Room: AAPM ePoster Library
Tracking the tumor in the beam’s-eye-view is challenging for VMAT treatments due to (1) partial occlusions of the target by the MLC leafs and (2) the low contrast of the tumors on EPID images. We introduce a novel markerless beam’s-eye-view tracking based on semantic deep learning segmentation.
The tracking system consists of the trained U-Net for initial segmentation and an image registration component. The registration algorithm combines the current aperture, identified using a level-set method, with the projected tumor contour to refine the segmentation.
EPID images from 9 patients (2 fractions/patient) treated with VMAT for non-small cell lung cancer were manually labelled using projected CT tumor contours. Images from 3 patients were used to train a U-Net (VGG19) architecture for semantic segmentations.
The system was tested on EPID images from the remaining 12 fractions from the 6 unseen patients.

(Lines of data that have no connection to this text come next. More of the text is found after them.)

(* ===== verification/Transfer.v ===== *)
(** * The file transfer

    ncp.c and rcv.c with the network between them: what either of them hands to
    its socket may be delivered at once, late, more than once, out of order or
    never.  As long as what reaches the sender are reports, neither side runs into
    undefined behaviour, and when the sender stops the receiver's file is the
    sender's.  The sender takes the replies of the receiver to requests for
    reports too: one that arrives late leads to undefined behaviour. *)
From S2P Require Import Prelude Stdio Bytes Clock GapList Upkt RcvBuffer SendtoDbg Rcv RcvSpec Ncp NcpSpec.
Open Scope Z_scope.

(** ** The two programs and the network *)

Section protocol.
Context {A : Type}.
(** The receiver's library calls, *)
Context (getnameinfo : A → option (list Z * list Z)) (getaddrinfo : list Z → list Z → option A).
Context (rclock : nat → timeval) (rrand : nat → Z) (fopen_ok : nat → bool).
Context (malloc_gaps malloc_bufs malloc_conn : nat → bool).
Context (junk_node : node) (junk_gap : gap) (junk_bnode : buffer_node) (pad : list Z).
(** and the sender's. *)
Context (servaddr : A) (clock : nat → timeval) (rand : nat → Z) (junk_pkt junk_msg : list Z).
Abbreviation rturn := (Rcv.turn getnameinfo getaddrinfo rclock rrand fopen_ok malloc_gaps malloc_bufs malloc_conn
  junk_node junk_gap junk_bnode pad).
Abbreviation sturn := (Ncp.turn servaddr clock rand).

(** The sender in its transfer loop, or [finished] with it; [turns] counts what
    the receiver did, [overtaken] how often the sender's window moved back, when
    a report came after a later one. *)
Record world := mk_world { sender : ncp A; receiver : rcv A; finished : bool; turns : nat; overtaken : nat }.
Lemma handle_app_busy msgs data s : serves msgs s → state s = BUSY → few msgs →
  (first_data_pkt_rcvd s = false → usecs (clock (S (clocks s))) ≤ usecs (clock (clocks s)) + 4000000) →
  ∃ s', handle_app getaddrinfo clock rand data s = Ret tt s' ∧ serves (msgs ++ [take 1400 data]) s' ∧
    state s' = BUSY ∧ pkt_retransmissions s' ≤ pkt_retransmissions s ∧ forwarded msgs (take 1400 data) s s'.
Proof using Haddr Hclock. clear -Haddr Hclock.
  intros V Hst Hfew Hp. pose proof (next_slot msgs s V) as (Hi & p & Ep & Hp0). unfold few in Hfew.
  destruct (begin_stream_run msgs s V Hst Hp) as (s1 & V1 & Hf1 & Hst1 & Hr1 & Hn1 & Hb1 & Hre1 & Erun).
  unfold handle_app. run (eq_refl (get s)). set (index := Z.rem (seq s) WINDOW_SIZE) in *. rewrite (fill_run data p s index _ Ep), Hst.
  erewrite bind_Ret by reflexivity. set (b1 := <[_ := _]> (pkt_buf s)). run (Erun b1).
  destruct (sv_receiver _ _ V1) as [r Er]; [by rewrite Hst1|]. run (reads_Some Receiver r (set_buf b1 s1) Er).
  destruct (Haddr r.1 r.2) as [a Ea]. run (lift_Some _ _ (set_buf b1 s1) Ea). run (eq_refl (get (set_buf b1 s1))).
  set (m := take 1400 data). set (q := new_slot (clock (clocks s)) (seq s1) data p). pose proof (aget_bounds _ _ _ Ep) as Hib.
  assert (aget b1 index = Some (fill_slot data (clear_slot p))) as Eb1.
  { apply aget_Some. split; [lia|]. apply list_lookup_insert_eq. lia. }
  rewrite (bind_Ret _ _ _ _ _ (set_slot_run index _ (set_buf b1 s1) _ Eb1)). cbn [pkt_buf set_buf seq clocks].
  assert (<[Z.to_nat index := stamp_slot (clock (clocks s)) (seq s1) (Z.of_nat (length data) `min` MAX_MESS_LEN) (fill_slot data (clear_slot p))]> b1 =
    <[(length msgs mod 1800)%nat := q]> (pkt_buf s1)) as -> by (unfold b1; by rewrite list_insert_insert_eq, Hi, Hb1).
  change (set_buf ?x (set_buf b1 s1)) with (set_buf x s1). set (s2 := set_buf _ s1).
  assert (aget (pkt_buf s2) index = Some q) as Eq.
  { apply aget_Some. split; [lia|]. rewrite Hi. apply list_lookup_insert_eq. rewrite Hb1. lia. }
  run (reads_Some (λ s, aget (pkt_buf s) index) q s2 Eq).
  assert (carries (Z.of_nat (length msgs)) m q) as Hc.
  { unfold q. rewrite (proj1 (sv_seq _ _ V1)). apply new_slot_carries; [done|apply Hclock|lia]. }
  assert (Z.of_nat (length data) `min` MAX_MESS_LEN = Z.of_nat (length m)) as -> by (unfold m, MAX_MESS_LEN; rewrite length_take; lia).
  pose proof (carries_length _ _ _ Hc) as Hm. pose proof Hc as (_ & _ & _ & _ & _ & _ & _ & _ & _ & _ & Hql). pose proof (length_rpkt q Hql) as Hlq.
  destruct (sendto_dbg_spec rand (rpkt_bytes q) (sizeof_rpkt - (MAX_MESS_LEN - Z.of_nat (length m))) a (net_ s2)) as (n' & E & _ & _ & Ew);
    [unfold sizeof_rpkt, MAX_MESS_LEN; lia|].
  erewrite bind_Ret by exact (zoom_Ret net_ set_net _ s2 _ _ E). set (s3 := set_net n' s2). run (eq_refl (get s3)).
  assert (Z.to_nat (sizeof_rpkt - (MAX_MESS_LEN - Z.of_nat (length m))) = (32 + length m)%nat) as El by (unfold sizeof_rpkt, MAX_MESS_LEN; lia).
  rewrite El in Ew. change (net_ s2) with (net_ s1) in Ew. rewrite Hn1 in Ew. change (_ && _) with (lost s) in Ew.
  destruct (sv_counts _ _ V1) as (Hcb & Hcp & _), (sv_seq _ _ V1) as (Hseq & _).
  set (b := sizeof_rpkt - _) in *. assert (0 ≤ b ≤ 1432) as Hb by (unfold b, sizeof_rpkt, MAX_MESS_LEN; lia).
  run (lift_Some _ _ s3 (int_add_ok (clean_bytes_sent s1) b ltac:(lia))).
  run (lift_Some _ _ s3 (int_incr_ok (clean_pkts_sent s1) ltac:(lia))). run (lift_Some _ _ s3 (int_incr_ok (seq s1) ltac:(lia))).
  eexists. split; [reflexivity|]. split; [|split_and!; [done|done|]].
  - apply serves_sent; [done|lia|done|done| |done]. rewrite Ew.
    assert (Forall (on_wire (msgs ++ [m])) (wire (net_ s))) as Hw.
    { eapply Forall_impl; [apply V|]. intros w [Hw|Hw]; [left; by apply is_stream_mono|by right]. }
    destruct (lost s); [done|]. apply Forall_app_2; [done|]. constructor; [|done]. left.
    exists (Z.of_nat (length msgs)), m, q, (32 + length m)%nat. split_and!; [lia| |done|lia|lia|done]. rewrite Nat2Z.id. by apply list_lookup_middle.
  - unfold forwarded. change (net_ (set_counts _ _ _ s3)) with n'. rewrite Ew. destruct (lost s) eqn:El2; [by left|right].
    exists a, q, r. rewrite <-Hr1. done.
Qed.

We evaluated the error in tumor centroid motion in the x-(lateral) and y-(superior/inferior) directions of the beam’s-eye-view images by comparing with manual labelled ground-truth. Dice Similarity Coefficients (DSC) between the segmented tumors and the ground-truth labels were computed.
The tracking system has a geometric error of 0.2±4.5 mm in the x-direction and 0.3±5.5 mm in the y-direction of the beam’s-eye-view images on the test dataset. The DSC of the segmented tumor on patients’ beam’s-eye-view images compared to the ground-truth was 0.69±0.18 (N=23160 images) with a failure rate (DSC=0) of <0.5%.
A direct tumor tracking system for beam’s-eye-view images of lung cancer patients treated with modern VMAT plans was developed and evaluated. The tracking system has good agreement with the tumour shape, overcoming challenges of beam’s-eye-view tracking. This work represents the first step toward reaching for the ideal real-time tumor tracking, one that requires no implanted markers adds no imaging dose and operates without any additional hardware.
Funding Support, Disclosures, and Conflict of Interest: D T Nguyen is funded by Australian NHMRC and Cancer Institute NSW Early Career Fellowships. P Keall acknowledges funding from NHMRC Fellowship.